PiCUS : TreeTronic® Electrical Impedance Tomograph

The TreeTronic® system uses electric current/voltage to investigate the internal properties of the tree. The result of the measurement is a 2 dimensional map of the electrical impedance (EI) of the tree. The TreeTronic tomograms show in particular the early stages of decay and support in analyzing sonic tomograms. The combined application of the PiCUS Sonic Tomograph and the Treetronic is the most advanced imaging technology for tree inspections.

Treetronic Theory

The PiCUS Treetronic measures the chemical properties of wood such as water content, cell structure etc. Since these properties are changed if there is decay in a tree, the Treetronic tomograph can detect and measure how the non-uniform wood is “bending” the electrical field.

The sketch on the right shows the electrical field in a uniform material. The field is distorted if the material is not uniform as in the centre and right sketch.

When combined with the sonic tomograph, the EI tomographs offer advanced information about the tree. In many cases the result can be used to analyse the type of decay or help to distinguish between cavities and ‘wet’ diseased wood. Water transportation in the trunk can be analysed by scanning a tree at several levels.

The tests are easy to perform: the wires of the TreeTronic are connected to the nails used for the sonic investigation and the measurement runs automatically.

Combined Analysis of Sonic Tomographs and Electrical Impedance Tomographs

The combined evaluation of PiCUS sonic tomographs and electrical impedance tomographs offers additional information about both the type and location of defects in trees. In particular, it is possible to:

  • Distinguish between different types of damage (e.g. crack/cavity vs. decay)
  • Detect early stages of decay
  • Obtain information about areas above or below the measuring level. This can assist with analysing root decay problems.

The EI Tomographs use colour coding:

Blue colours indicate areas of low impedance (high water content etc)

Increasing impedance

Red colours indicate areas of high impedance (lower water contents etc)


Chestnut Tree 1

The sonic tomograph (centre) shows a damaged area, but the nature of the damage can be difficult to determine.

Analysing the EI tomograph (right), we see the blue colours that indicate areas of low impedance. These areas are likely to have high water contents. This information indicates that the blue area in the sonic tomograph image (centre image) is likely to be wetwood rather than a cavity.

Chestnut Tree 2

In contrast to Tree 1, Tree 2 is very dry inside, as the red colours of the EI tomograph (right) show. This clearly indicates that the tree is not infected by wet wood and therefore the blue area in the centre of the sonic tomograph is most likely a dry cavity. In this case, the EI Tomograph indicates an area of very high impedance and the sonic tomograph indicates low density.

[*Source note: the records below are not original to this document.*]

(** C2.  A pass started with the flag down: (1) ends with
    [syncInProgress] false whether it returns or throws; (2) once
    [getLocalChanges] has resolved, returns normally having called
    [getVersionVector] on every peer of the list, in order, whatever any
    of them answered, and its final state is that of the peers' turns
    run one after the other from the state [getLocalChanges] left, each
    turn whatever the previous ones did, with the flag released at the
    end; (3) when [getLocalChanges] rejects, rethrows that error (the
    flag is still released by (1)); (4) a peer whose [getVersionVector]
    rejects is skipped: its turn logs the error and changes nothing in
    [syncState]; (5) a peer that answers with [v] is processed: its
    turn calls [compareVersionVectors(v)], then [exchangeChanges] if
    and only if the difference has a truthy [needsUpdate], then
    [updateVersionVector(id, v)], each on the state the call before
    left, and ends in the state [updateVersionVector] leaves. *)
Theorem syncWithPeers_peer_isolation (peers : list (SyncPeer E)) (w : World E) :
  syncInProgress (syncState w) = false ->
  let started :=
    set_lastSync (Date_now (ext w)) (set_syncInProgress true (syncState w)) in
  syncInProgress (syncState (fst (syncWithPeers peers w))) = false
  /\ (forall s e changes,
        getLocalChanges started (ext w) = (s, e, Ok changes) ->
        snd (syncWithPeers peers w) = Ok tt
        /\ contacted (calls (fst (syncWithPeers peers w)))
           = (contacted (calls w) ++ map id peers)%list
        /\ fst (syncWithPeers peers w)
           = with_syncState (set_syncInProgress false)
               (fold_left (fun w1 peer => fst (syncWithPeers_body peer w1)) peers
                  (loop_entry w s e)))
  /\ (forall s e err,
        getLocalChanges started (ext w) = (s, e, Throw err) ->
        snd (syncWithPeers peers w) = Throw err)
  /\ (forall (peer : SyncPeer E) (w1 : World E) e err,
        getVersionVector peer (ext w1) = (e, Throw err) ->
        syncWithPeers_body peer w1 =
          ({| syncState := syncState w1;
              log := log w1 ++
                [mkLog LError ("Failed to sync with peer " ++ id peer ++ ":") (Some err)];
              calls := calls w1 ++ [CallGetVersionVector (id peer)];
              ext := e |}, Ok tt))
  /\ (forall (peer : SyncPeer E) (w1 : World E) e1 v s2 e2 diff n s3 e3 s4 e4 r4,
        getVersionVector peer (ext w1) = (e1, Ok v) ->
        compareVersionVectors v (syncState w1) e1 = (s2, e2, Ok diff) ->
        prop_strict diff "needsUpdate" = Ok n ->
        (if truthy n then exchangeChanges peer diff s2 e2 else (s2, e2, Ok tt))
        = (s3, e3, Ok tt) ->
        updateVersionVector (id peer) v s3 e3 = (s4, e4, r4) ->
        syncWithPeers_body peer w1 =
          ({| syncState := s4;
              log := log w1 ++
                match r4 with
                | Ok _ => []
                | Throw err =>
                    [mkLog LError ("Failed to sync with peer " ++ id peer ++ ":")
                       (Some err)]
                end;
              calls := calls w1 ++
                [CallGetVersionVector (id peer); CallCompareVersionVectors (id peer)] ++
                (if truthy n then [CallExchangeChanges (id peer)] else []) ++
                [CallUpdateVersionVector (id peer)];
              ext := e4 |}, Ok tt)).
Proof.
  intros Hidle started.
  rewrite (syncWithPeers_unfold peers w Hidle).
  split; [|split; [|split; [|split]]].
  - unfold try_finally.
    match goal with |- context [match ?m w with _ => _ end] => destruct (m w) as [w1 r] end.
    reflexivity.
  - intros s e changes Hlocal.
    unfold try_finally, try_catch, bind at 1 2 3 4, modify at 1 2, gets, invoke,
      record, bind, modify at 1.
    simpl. fold started. rewrite Hlocal.
    destruct (syncWithPeers_loop peers (loop_entry w s e)) as [Hok Hcalls].
    pose proof (syncWithPeers_turns peers (loop_entry w s e)) as Hturns.
    unfold loop_entry in Hok, Hcalls, Hturns |- *.
    destruct (forEach peers syncWithPeers_body _) as [w2 r2] eqn:Hloop.
    simpl in Hok, Hcalls. subst r2. simpl. split; [reflexivity|].
    split.
    + rewrite Hcalls, contacted_app. simpl. rewrite app_nil_r. reflexivity.
    + injection Hturns as Hw2. rewrite <- Hw2. reflexivity.
  - intros s e err Hlocal.
    unfold try_finally, try_catch, bind at 1 2 3 4, modify at 1 2, gets, invoke,
      record, bind, modify at 1.
    simpl. fold started. rewrite Hlocal. reflexivity.
  - intros peer w1 e err Hrej. apply syncWithPeers_body_rejecting. exact Hrej.
  - intros peer w1 e1 v s2 e2 diff n s3 e3 s4 e4 r4.
    apply syncWithPeers_body_answering.
Qed.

Beech with 3 Trunks, Decay and Bark Inclusion

The size or extent of the damage shown in the sonic tomograph is difficult to evaluate because the bark inclusions between the three stems disrupt the sonic signals and may make the tomograph appear worse than the true internal situation. The EI tomograph shows the probable locations of the bark inclusions (red area in EI tomograph). The size of the fungal infection (blue area in EI tomograph) is obviously very small and corresponds more closely with the blue area in the sonic tomograph.